# Activity
From the first line to the last, print the data exactly as it appears.

# Records provided

=== Section Start ===

(* ===== verification/PieceTree.v ===== *)
(** * The piece tree of a draft: loading, emitting and editing

    [syndic-storage/src/draft_piece/persistent.rs] (loads, emissions, insertion of a leaf),
    [persistent/sequence_edit.rs] (removal), [persistent/sequence_units.rs] (positions) and
    [persistent/tree_balance.rs].  An edit returns a new root; the records it makes are kept in
    the context until the quantum commits, and shadow nothing the store holds.

    The recursion of the edits is on the height of the tree. *)
From stdpp Require Import prelude gmap strings.
From S2P Require Import Prelude.
From S2P Require Import Bytes.
From S2P Require Import ModelDigest.
From S2P Require Import SyndicParts.
From S2P Require Import BuildBudget.
From S2P Require Import MappingModel.
From S2P Require Import MappingProgram.
From S2P Require Import PieceModel.

Record SequenceRef := mkRef { sr_link : DraftPieceChild; sr_height : Z; sr_root : bool }.

Record Boundary := mkBound { b_rank : Z; b_inner : Z }.
#[global] Instance bound_eq_dec : EqDecision Boundary.
Proof. solve_decision. Defined.

(** The derived [Ord] of a boundary. *)
Definition boundary_ltb (a b : Boundary) : bool :=
  (b_rank a <? b_rank b) || ((b_rank a =? b_rank b) && (b_inner a <? b_inner b)).

(** [usize] has 64 bits, so that the conversion does not fail. *)
Definition checked_boundary (b : DraftPieceBuildBoundary) : Boundary := mkBound (bd_rank b) (bd_inner b).
Definition durable_boundary (b : Boundary) : DraftPieceBuildBoundary := mkBoundary (b_rank b) (b_inner b).

Record DraftMarkerIdentityOccurrence := mkOccurrence {
  oc_marker_id : list byte;
  oc_label : Z;
  oc_asset_id : AssetId;
  oc_order_key : Z;
  oc_leaf_id : list byte;
  oc_leaf_digest : list byte
}.

(** The context of [MappingProgram] with the records of the sequence tree beside it. *)
Record PieceContext := mkPieces {
  pb : BuildContext;
  pb_nodes : gmap (list byte) DraftPieceNodeRecord;
  pb_leaves : gmap (list byte) DraftPieceLeafRecord;
  pb_loaded_nodes : gmap (list byte) DraftPieceNodeRecord;
  pb_loaded_leaves : gmap (list byte) DraftPieceLeafRecord
}.

Definition with_build (c : PieceContext) (b : BuildContext) : PieceContext :=
  mkPieces b (pb_nodes c) (pb_leaves c) (pb_loaded_nodes c) (pb_loaded_leaves c).

Definition with_acquisition (b : BuildContext) (a : Acquired) : BuildContext :=
  mkBuild (bc_draft_id b) (bc_session_id b) (bc_operation_id b) (bc_ordinal b) (bc_records_read b) (bc_mapping b)
    (bc_mapping_records b) (Some a).
Definition with_ordinal (b : BuildContext) (o : Z) : BuildContext :=
  mkBuild (bc_draft_id b) (bc_session_id b) (bc_operation_id b) o (bc_records_read b) (bc_mapping b)
    (bc_mapping_records b) (bc_acquisition b).
Definition with_records_read (b : BuildContext) (n : Z) : BuildContext :=
  mkBuild (bc_draft_id b) (bc_session_id b) (bc_operation_id b) (bc_ordinal b) n (bc_mapping b)
    (bc_mapping_records b) (bc_acquisition b).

=== Section End ===

# Answer box
(* ===== verification/PieceTree.v ===== *)
(** * The piece tree of a draft: loading, emitting and editing

    [syndic-storage/src/draft_piece/persistent.rs] (loads, emissions, insertion of a leaf),
    [persistent/sequence_edit.rs] (removal), [persistent/sequence_units.rs] (positions) and
    [persistent/tree_balance.rs].  An edit returns a new root; the records it makes are kept in
    the context until the quantum commits, and shadow nothing the store holds.

    The recursion of the edits is on the height of the tree. *)
From stdpp Require Import prelude gmap strings.
From S2P Require Import Prelude.
From S2P Require Import Bytes.
From S2P Require Import ModelDigest.
From S2P Require Import SyndicParts.
From S2P Require Import BuildBudget.
From S2P Require Import MappingModel.
From S2P Require Import MappingProgram.
From S2P Require Import PieceModel.

Record SequenceRef := mkRef { sr_link : DraftPieceChild; sr_height : Z; sr_root : bool }.

Record Boundary := mkBound { b_rank : Z; b_inner : Z }.
#[global] Instance bound_eq_dec : EqDecision Boundary.
Proof. solve_decision. Defined.

(** The derived [Ord] of a boundary. *)
Definition boundary_ltb (a b : Boundary) : bool :=
  (b_rank a <? b_rank b) || ((b_rank a =? b_rank b) && (b_inner a <? b_inner b)).

(** [usize] has 64 bits, so that the conversion does not fail. *)
Definition checked_boundary (b : DraftPieceBuildBoundary) : Boundary := mkBound (bd_rank b) (bd_inner b).
Definition durable_boundary (b : Boundary) : DraftPieceBuildBoundary := mkBoundary (b_rank b) (b_inner b).

Record DraftMarkerIdentityOccurrence := mkOccurrence {
  oc_marker_id : list byte;
  oc_label : Z;
  oc_asset_id : AssetId;
  oc_order_key : Z;
  oc_leaf_id : list byte;
  oc_leaf_digest : list byte
}.

(** The context of [MappingProgram] with the records of the sequence tree beside it. *)
Record PieceContext := mkPieces {
  pb : BuildContext;
  pb_nodes : gmap (list byte) DraftPieceNodeRecord;
  pb_leaves : gmap (list byte) DraftPieceLeafRecord;
  pb_loaded_nodes : gmap (list byte) DraftPieceNodeRecord;
  pb_loaded_leaves : gmap (list byte) DraftPieceLeafRecord
}.

Definition with_build (c : PieceContext) (b : BuildContext) : PieceContext :=
  mkPieces b (pb_nodes c) (pb_leaves c) (pb_loaded_nodes c) (pb_loaded_leaves c).

Definition with_acquisition (b : BuildContext) (a : Acquired) : BuildContext :=
  mkBuild (bc_draft_id b) (bc_session_id b) (bc_operation_id b) (bc_ordinal b) (bc_records_read b) (bc_mapping b)
    (bc_mapping_records b) (Some a).
Definition with_ordinal (b : BuildContext) (o : Z) : BuildContext :=
  mkBuild (bc_draft_id b) (bc_session_id b) (bc_operation_id b) o (bc_records_read b) (bc_mapping b)
    (bc_mapping_records b) (bc_acquisition b).
Definition with_records_read (b : BuildContext) (n : Z) : BuildContext :=
  mkBuild (bc_draft_id b) (bc_session_id b) (bc_operation_id b) (bc_ordinal b) n (bc_mapping b)
    (bc_mapping_records b) (bc_acquisition b).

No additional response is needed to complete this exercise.